Sleeping with a herniated disc is no easy feat. From lower back pain to disrupted nights, this condition can play havoc with the quality of your rest, making you feel miserable in the mornings.

Herniated disc sufferers typically experience intense pain with bends and twists, lower back aches, and burning pain that shoots down the legs and back. Not only are these factors challenging to live with, but they can have knock-on effects on your long-term health due to sleep interruptions. For example, disrupted sleep can result in ongoing health issues, including weight gain, metabolic syndrome, and hypertension (Medic, Wille, and Hemels, 2017).

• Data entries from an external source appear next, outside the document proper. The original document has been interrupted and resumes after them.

Lemma parseMetadata_ends md : parseMetadata md ≠ Block.
Proof.
  unfold parseMetadata. repeat (case_match; try done);
    match goal with |- (or_panic ?o ≫= _) ≠ _ => destruct o; cbn; try done end;
    repeat (case_match; try done);
    match goal with |- (or_panic ?o ≫= _) ≠ _ => destruct o; cbn; try done end;
    repeat (case_match; try done);
    match goal with |- (or_panic ?o ≫= _) ≠ _ => destruct o; cbn; try done end; by repeat case_match.
Qed.

Lemma refuses_step {A B} ctx (m : handler A) a (f : A → handler B) srv :
  m srv = (srv, Ret a) → refuses ctx (f a) srv → refuses ctx (m ≫= f) srv.
Proof. intros E. unfold refuses. by rewrite go_bind_unfold, E. Qed.

(** How the calls of a round begin. *)
Lemma round_call_refuses {A} ctx service round p st k (f : loc → roundState → unit → handler A) srv :
  rounds srv !! (service, round) = Some p → store srv !! p = Some st →
  prev_key CoordinatorKey st = Some k → ¬ authenticated ctx k →
  refuses ctx (p ← getRound service round; st ← deref p; lift (authPrev CoordinatorKey ctx st) ≫= f p st) srv.
Proof.
  intros Hr Hp Hk Ha. apply (refuses_step _ _ p); [by apply getRound_run|].
  apply (refuses_step _ _ st); [by apply deref_run|]. rewrite (authPrev_eq _ ctx st k Hk). by apply auth_refuses.
Qed.

Lemma no_round {A} service round (f : loc → handler A) srv :
  rounds srv !! (service, round) = None → (getRound service round ≫= f) srv = (srv, Err (RoundNotFound round)).
Proof. intros Hr. rewrite go_bind_unfold. unfold getRound. rewrite go_bind_unfold. cbn [get]. by rewrite Hr. Qed.

(** C14. Who may call. [NewRound] and [SetRoundSettings] are for the coordinator, the other
    four calls for the previous server of the round's chain, which is the coordinator
    for the first server. A caller that does not present exactly that key in one
    ed25519 certificate is turned away by each of them and changes nothing: with an
    authentication error, or by a panic where the peer has no [AuthInfo]. Three answers
    come before the check of the key, and change nothing either: [AddOnions] refuses metadata
    that it cannot parse, all four refuse a round that is not there, and [GetOnions] refuses a
    round that is not bidirectional. *)
Theorem rpcs_authenticated ctx srv :
  (¬ authenticated ctx CoordinatorKey →
     (∀ key req, refuses ctx (NewRound SigningKey CoordinatorKey Services ctx key req) srv) ∧
     (∀ req, refuses ctx (SetRoundSettings SigningKey CoordinatorKey Services ctx req) srv)) ∧
  (∀ md reqs, match parseMetadata md with
     | Ret _ => True
     | Err e => AddOnions CoordinatorKey ctx md reqs srv = (srv, Err e)
     | Panic => AddOnions CoordinatorKey ctx md reqs srv = (srv, Panic)
     | Block => False
     end) ∧
  (∀ service round md md' reqs next c shuffle_coins offset count,
     parseMetadata md = Ret md' → md_service md' = service → md_round md' = round →
     let addOnions := AddOnions CoordinatorKey ctx md reqs in
     let closeRound := CloseRound CoordinatorKey Services next c shuffle_coins ctx (pb.mkCloseRoundRequest service round) in
     let getOnions := GetOnions CoordinatorKey ctx (pb.mkGetOnionsRequest service round offset count) in
     let deleteRound := DeleteRound CoordinatorKey ctx (pb.mkDeleteRoundRequest service round) in
     match rounds srv !! (service, round) with
     | None =>
         addOnions srv = (srv, Err (RoundNotFound round)) ∧ closeRound srv = (srv, Err (RoundNotFound round)) ∧
         getOnions srv = (srv, Err (RoundNotFound round)) ∧ deleteRound srv = (srv, Err (RoundNotFound round))
     | Some p => ∀ st k,
         store srv !! p = Some st → prev_key CoordinatorKey st = Some k → ¬ authenticated ctx k →
         refuses ctx addOnions srv ∧ refuses ctx closeRound srv ∧ refuses ctx deleteRound srv ∧
         if bidirectional st then refuses ctx getOnions srv
         else getOnions srv = (srv, Err (NotBidirectional service))
     end).
Proof.
  split; [|split].
  - intros Ha. split; intros; [by apply refuses_bind, auth_refuses|by apply auth_refuses].
  - intros md reqs. unfold AddOnions, AddOnions_begin. rewrite !go_bind_unfold, lift_run.
    pose proof (parseMetadata_ends md) as He. by destruct (parseMetadata md).
  - intros service round md md' reqs next c shuffle_coins offset count Emd <- <-. cbv zeta.
    destruct (rounds srv !! _) as [p|] eqn:Hr; [intros st k Hp Hk Ha|].
    + split_and!.
      * apply refuses_bind, (refuses_step _ _ md'); [by rewrite lift_run, Emd|].
        by eapply (round_call_refuses ctx _ _ p st k).
      * apply refuses_bind. unfold CloseRound_begin. by eapply (round_call_refuses ctx _ _ p st k).
      * by eapply (round_call_refuses ctx _ _ p st k).
      * unfold GetOnions. destruct (bidirectional st) eqn:Eb; cbn [pb.GetOnions_Service pb.GetOnions_Round].
        -- apply (refuses_step _ _ p); [by apply getRound_run|]. apply (refuses_step _ _ st); [by apply deref_run|].
           rewrite Eb, (authPrev_eq _ ctx st k Hk). by apply auth_refuses.
        -- rewrite go_bind_unfold, (getRound_run _ _ p) by done. by rewrite go_bind_unfold, (deref_run p st), Eb.
    + split_and!.
      * unfold AddOnions, AddOnions_begin. rewrite !go_bind_unfold, lift_run, Emd. by rewrite no_round.
      * unfold CloseRound. rewrite go_bind_unfold. unfold CloseRound_begin. by rewrite no_round.
      * unfold GetOnions. by rewrite no_round.
      * unfold DeleteRound. by rewrite no_round.
Qed.

End authentication.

Today, we're looking at how to sleep with a herniated disc and the best sleeping positions for a comfortable night's rest. Let's dive in.

Understanding Herniated Discs

Did you know that spongy fibrous discs (invertebral discs) cushion the vertebrae in our spines? That's right. Discs provide a cushioned shock absorber for your spine — allowing the vertebrae to move smoothly.

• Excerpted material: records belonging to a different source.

Lemma with_decrypted_chunks nonce k part l a m st :
  mjoin (span_indices <$> l) = seq a m → (a + m ≤ length part)%nat →
  foldl (λ st s, with_decrypted nonce (k + Start s) (span_elems part s) st) st l =
  with_decrypted nonce (k + a) (take m (drop a part)) st.
Proof.
  revert a m st. induction l as [|s l IH]; intros a m st Hl Hm; cbn [foldl].
  - destruct m; [|done]. by rewrite with_decrypted_nil.
  - change (mjoin (span_indices <$> s :: l)) with (seq (Start s) (Count s) ++ mjoin (span_indices <$> l)) in Hl.
    destruct (Count s) as [|count] eqn:Ec.
    + unfold span_elems at 2. rewrite Ec. rewrite with_decrypted_nil. by apply IH.
    + assert (Hcount : (S count ≤ m)%nat).
      { apply (f_equal length) in Hl. rewrite length_app, !length_seq in Hl. lia. }
      assert (Hstart : Start s = a).
      { destruct m; [lia|]. cbn in Hl. congruence. }
      rewrite Hstart in *. replace m with (S count + (m - S count))%nat in Hl by lia.
      rewrite seq_app in Hl. apply app_inj_1 in Hl as [_ Hl]; [|by rewrite !length_seq].
      rewrite (IH (a + S count)%nat (m - S count)%nat) by (done || lia).
      unfold span_elems. rewrite Ec, Hstart.
      replace (k + (a + S count))%nat with (k + a + length (take (S count) (drop a part)))%nat by len.
      rewrite with_decrypted_app. f_equal.
      rewrite <- drop_drop. rewrite <- (take_drop (S count) (take m (drop a part))). f_equal.
      * rewrite take_take. f_equal. lia.
      * rewrite skipn_firstn_comm. by replace (S count + (m - S count))%nat with m by lia.
Qed.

A herniated disc occurs when the soft center of a spinal disc ruptures through its outer layer, causing a lot of pain. This can happen due to injury, but it can also happen as we age and the spine becomes less hydrated and weaker (Dydyk, Ruben Ngnitewe Massa, and Mesfin, 2022).

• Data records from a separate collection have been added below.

Definition begin_close : handler (loc * option pb.CloseRoundResponse) :=
  CloseRound_begin CoordinatorKey ctx (pb.mkCloseRoundRequest service round).

(** The caller closes the round when all its streams have ended. *)
Inductive sys_step : system → system → Prop :=
| step_begin srv srv' pre reqs post stream opened ws :
    begin_stream srv = (srv', Ret stream) →
    sys_step (mkSystem srv (pre ++ reqs :: post) opened ws false)
             (mkSystem srv' (pre ++ post) (opened ++ [(stream, reqs)]) ws false)
| step_recv srv srv' waiting pre stream req reqs post ws :
    (length (decryptionJobs srv) < length ws)%nat →
    AddOnions_recv stream req srv = (srv', Ret ()) →
    sys_step (mkSystem srv waiting (pre ++ (stream, req :: reqs) :: post) ws false)
             (mkSystem srv' waiting (pre ++ (stream, reqs) :: post) ws false)
| step_end srv waiting pre stream post ws :
    sys_step (mkSystem srv waiting (pre ++ (stream, []) :: post) ws false)
             (mkSystem srv waiting (pre ++ post) ws false)
| step_take srv srv' waiting opened pre theirPublic post job closing :
    worker_take srv = (srv', Ret job) →
    sys_step (mkSystem srv waiting opened (pre ++ Idle theirPublic :: post) closing)
             (mkSystem srv' waiting opened (pre ++ Busy theirPublic job 0 :: post) closing)
| step_onion srv srv' waiting opened pre theirPublic job i post theirPublic' closing :
    (i < length (pb.AddOnions_Onions (job_req job)))%nat →
    worker_onion theirPublic job i srv = (srv', Ret theirPublic') →
    sys_step (mkSystem srv waiting opened (pre ++ Busy theirPublic job i :: post) closing)
             (mkSystem srv' waiting opened (pre ++ Busy theirPublic' job (S i) :: post) closing)
| step_done srv srv' waiting opened pre theirPublic job post closing :
    worker_done job srv = (srv', Ret ()) →
    sys_step (mkSystem srv waiting opened
                (pre ++ Busy theirPublic job (length (pb.AddOnions_Onions (job_req job))) :: post) closing)
             (mkSystem srv' waiting opened (pre ++ Idle theirPublic :: post) closing)
| step_close srv srv' ws p :
    begin_close srv = (srv', Ret (p, None)) →
    sys_step (mkSystem srv [] [] ws false) (mkSystem srv' [] [] ws true).

(** A thread whose next part, when its turn comes, does not return: an error for the caller,
    a panic, or a lock that is never free. *)
Inductive sys_fails : system → Prop :=
| fail_begin s reqs :
    reqs ∈ sys_waiting s → ¬ is_ret (begin_stream (sys_srv s)).2 → sys_fails s
| fail_recv s stream req reqs :
    (stream, req :: reqs) ∈ sys_open s → ¬ is_ret (AddOnions_recv stream req (sys_srv s)).2 → sys_fails s
| fail_onion s theirPublic job i :
    Busy theirPublic job i ∈ sys_workers s → (i < length (pb.AddOnions_Onions (job_req job)))%nat →
    ¬ is_ret (worker_onion theirPublic job i (sys_srv s)).2 → sys_fails s
| fail_done s theirPublic job :
    Busy theirPublic job (length (pb.AddOnions_Onions (job_req job))) ∈ sys_workers s →
    ¬ is_ret (worker_done job (sys_srv s)).2 → sys_fails s
| fail_close s :
    sys_waiting s = [] → sys_open s = [] → sys_closing s = false →
    ¬ is_ret (begin_close (sys_srv s)).2 → sys_fails s.

(** Every thread has ended, apart from [CloseRound]. *)
Definition sys_final (s : system) : Prop :=
  sys_waiting s = [] ∧ sys_open s = [] ∧ sys_closing s = true ∧ decryptionJobs (sys_srv s) = [] ∧
  Forall (λ w, match w with Idle _ => True | Busy _ _ _ => False end) (sys_workers s).

End steps.

(** ** Every execution ends

    Every step takes away from the work that is left: a request costs its onions and a
    step each for the stream, the channel and the worker's last. *)

Definition request_work (req : pb.AddOnionsRequest) : nat := (length (pb.AddOnions_Onions req) + 3)%nat.

Definition sum_of {A} (f : A → nat) (l : list A) : nat := sum_list (f <$> l).

Arguments sum_of : simpl never.

Lemma sum_of_app {A} (f : A → nat) l1 l2 : sum_of f (l1 ++ l2) = (sum_of f l1 + sum_of f l2)%nat.
Proof. unfold sum_of. by rewrite fmap_app, sum_list_with_app. Qed.

Lemma sum_of_cons {A} (f : A → nat) x l : sum_of f (x :: l) = (f x + sum_of f l)%nat.
Proof. done. Qed.

Lemma sum_of_nil {A} (f : A → nat) : sum_of f [] = 0%nat.
Proof. done. Qed.

Lemma sum_of_middle {A} (f : A → nat) pre w post :
  sum_of f (pre ++ w :: post) = (f w + sum_of f (pre ++ post))%nat.
Proof. rewrite !sum_of_app, sum_of_cons. lia. Qed.

Lemma Forall_middle {A} (P : A → Prop) pre x post :
  Forall P (pre ++ x :: post) ↔ P x ∧ Forall P (pre ++ post).
Proof. rewrite !Forall_app, Forall_cons. tauto. Qed.

Definition worker_work (w : worker) : nat :=
  match w with
  | Idle _ => 0
  | Busy _ job i => length (pb.AddOnions_Onions (job_req job)) - i + 1
  end%nat.

Definition work (s : system) : nat :=
  (sum_of (λ reqs, 2 + sum_of request_work reqs) (sys_waiting s) +
   sum_of (λ x, 1 + sum_of request_work x.2) (sys_open s) +
   sum_of (λ job, length (pb.AddOnions_Onions (job_req job)) + 2) (decryptionJobs (sys_srv s)) +
   sum_of worker_work (sys_workers s) + (if sys_closing s then 0 else 1))%nat.

(** Compares the work before and after a step. *)
Ltac less_work :=
  rewrite ?sum_of_app, ?sum_of_cons, ?sum_of_nil; unfold request_work; cbn [length worker_work snd job_req];
  rewrite ?sum_of_app, ?sum_of_cons, ?sum_of_nil; lia.

Definition busy (w : worker) : nat := match w with Idle _ => 0 | Busy _ _ _ => 1 end%nat.

Lemma elem_middle {A} (x a : A) pre post : x ∈ pre ++ a :: post ↔ x = a ∨ x ∈ pre ++ post.
Proof. rewrite !elem_of_app, elem_of_cons. tauto. Qed.

(** The requests no worker has taken yet, and a piece of the batch on its way: the onions of
    a request from [k] on. *)
Definition untaken (s : system) : list pb.AddOnionsRequest :=
  mjoin (sys_waiting s) ++ mjoin (snd <$> sys_open s) ++ (job_req <$> decryptionJobs (sys_srv s)).

Definition worker_piece (w : worker) : list (pb.AddOnionsRequest * nat) :=
  match w with Idle _ => [] | Busy _ job i => [(job_req job, i)] end.

Definition piece (s : system) (req : pb.AddOnionsRequest) (k : nat) : Prop :=
  (k = 0%nat ∧ req ∈ untaken s) ∨ (req, k) ∈ mjoin (worker_piece <$> sys_workers s).

Lemma join_middle {A} (pre post : list (list A)) l :
  mjoin (pre ++ l :: post) = mjoin pre ++ l ++ mjoin post.
Proof. by rewrite join_app. Qed.

Ltac pieces :=
  unfold piece, untaken;
  cbn [sys_srv sys_waiting sys_open sys_workers decryptionJobs put_round set_store set_decryptionJobs];
  rewrite ?fmap_app, ?fmap_cons, ?join_middle, ?join_app; cbn [fmap list_fmap snd worker_piece mjoin list_join app];
  repeat rewrite ?elem_of_app, ?elem_of_cons, ?elem_of_nil; cbn [job_req]; naive_solver.

Definition covers (req : pb.AddOnionsRequest) (k i : nat) : Prop :=
  (Z.to_nat (pb.AddOnions_Offset req) + k ≤ i <
   Z.to_nat (pb.AddOnions_Offset req) + length (pb.AddOnions_Onions req))%nat.

(** ** The invariant *)

Section invariant.
Context {coins : Type} `{NaCl} `{Onionbox} `{Signature} `{Shuffle} `{SpansLaws}.
Context (CoordinatorKey : bytes) (ctx : context) (p : loc) (st0 : roundState) (srv0 : Server)
        (service : string) (round : Z) (onions : list bytes) (key : bytes).
Context (Hready : ready st0).
Context (Hround : rounds srv0 !! (service, round) = Some p).
Context (Hjobs : decryptionJobs srv0 = []).
Context (Hprev : prev_key CoordinatorKey st0 = Some key) (Hauth : authenticated ctx key).
Context (Hu32 : is_u32 round) (Hfew : Z.of_nat (length onions) < 2 ^ 32).
Context (Hsizes : Forall (λ o, length o = incomingOnionSize st0) onions).
Context (Hsome : (0 < length onions)%nat).

(** A request that carries a part of the batch, at its place. *)
Definition req_ok (req : pb.AddOnionsRequest) : Prop :=
  0 <= pb.AddOnions_Offset req ∧
  pb.AddOnions_Offset req + Z.of_nat (length (pb.AddOnions_Onions req)) <= Z.of_nat (length onions) ∧
  ∀ j o, pb.AddOnions_Onions req !! j = Some o →
    onions !! (Z.to_nat (pb.AddOnions_Offset req) + j)%nat = Some o.

Definition the_stream : addStream := mkAddStream p round (Z.of_nat (length onions)).

Definition job_ok (job : decryptionJob) : Prop := job_st job = p ∧ job_round job = round.

Definition worker_ok (w : worker) : Prop :=
  match w with
  | Idle theirPublic => length theirPublic = 32%nat
  | Busy theirPublic job i =>
      length theirPublic = 32%nat ∧ job_ok job ∧ (i ≤ length (pb.AddOnions_Onions (job_req job)))%nat
  end.

(** The round while the batch comes in: [w] jobs are outstanding. *)
Definition running (w : nat) (accepting : bool) (inc : list (option bytes)) (keys : list bytes)
    : roundState :=
  set_decryptWg w (set_acceptingOnions accepting (holding st0 onions inc keys)).

(** Onion [i] is decrypted, or a piece that holds it is on its way. *)
Definition progressing (s : system) (inc : list (option bytes)) (keys : list bytes) : Prop :=
  ∀ i o, onions !! i = Some o →
    (inc !! i = Some (opened st0 (ForwardNonce round) o) ∧ keys !! i = Some (shared_with st0 o)) ∨
    ∃ req k, piece s req k ∧ covers req k i.

Definition outstanding (s : system) : nat :=
  (length (decryptionJobs (sys_srv s)) + sum_of busy (sys_workers s))%nat.

Definition round_ok (s : system) (st : roundState) : Prop :=
  (st = st0 ∧ sys_open s = [] ∧ outstanding s = 0%nat ∧ sys_closing s = false ∧
   ∀ inc keys, progressing s inc keys) ∨
  (∃ inc keys, st = running (outstanding s) (negb (sys_closing s)) inc keys ∧
     length inc = length onions ∧ length keys = length onions ∧ progressing s inc keys).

Typical symptoms of a herniated disc include:

  • Numbness or tingling in the body part served by affected nerves.
  • Weakness in muscles served by affected nerves.
  • Leg or arm pain, often in the lower back, thigh, buttocks, and half.

The strength of the pain depends on where your herniated disc is located. Some people experience lower back pain, whereas others experience sciatica and leg pain if the disc is by the sciatic nerve.

The Impact of Sleep on Herniated Disc

Sleep is essential for your health. However, a herniated disc might leave you counting sheep.

The pressure on the herniated disc increases when you lay on your back. This can result in the disc moving further out of place and putting more pressure on the affected nerves.

Not only can this make the problem worse, but it'll cause you extra pain — especially if you're not in an appropriate sleeping position. Ouch.

Those experiencing a herniated disc need as much sleep as possible, though. Sleep has been proven to help healing (Adam and Oswald, 1984), so you'll need as much as possible. Therefore, finding the best sleeping position for a herniated disc is crucial to your quick recovery.

Why Is a Herniated Disc Worse at Night?

Herniated discs can cause more pain at night due to your sleeping position. Your spine changes position when lying down, which can irritate nerves near the affected disc. Also, your sleeping position can cause more pain at night, as you could be sleeping in a position that puts stress on the disc.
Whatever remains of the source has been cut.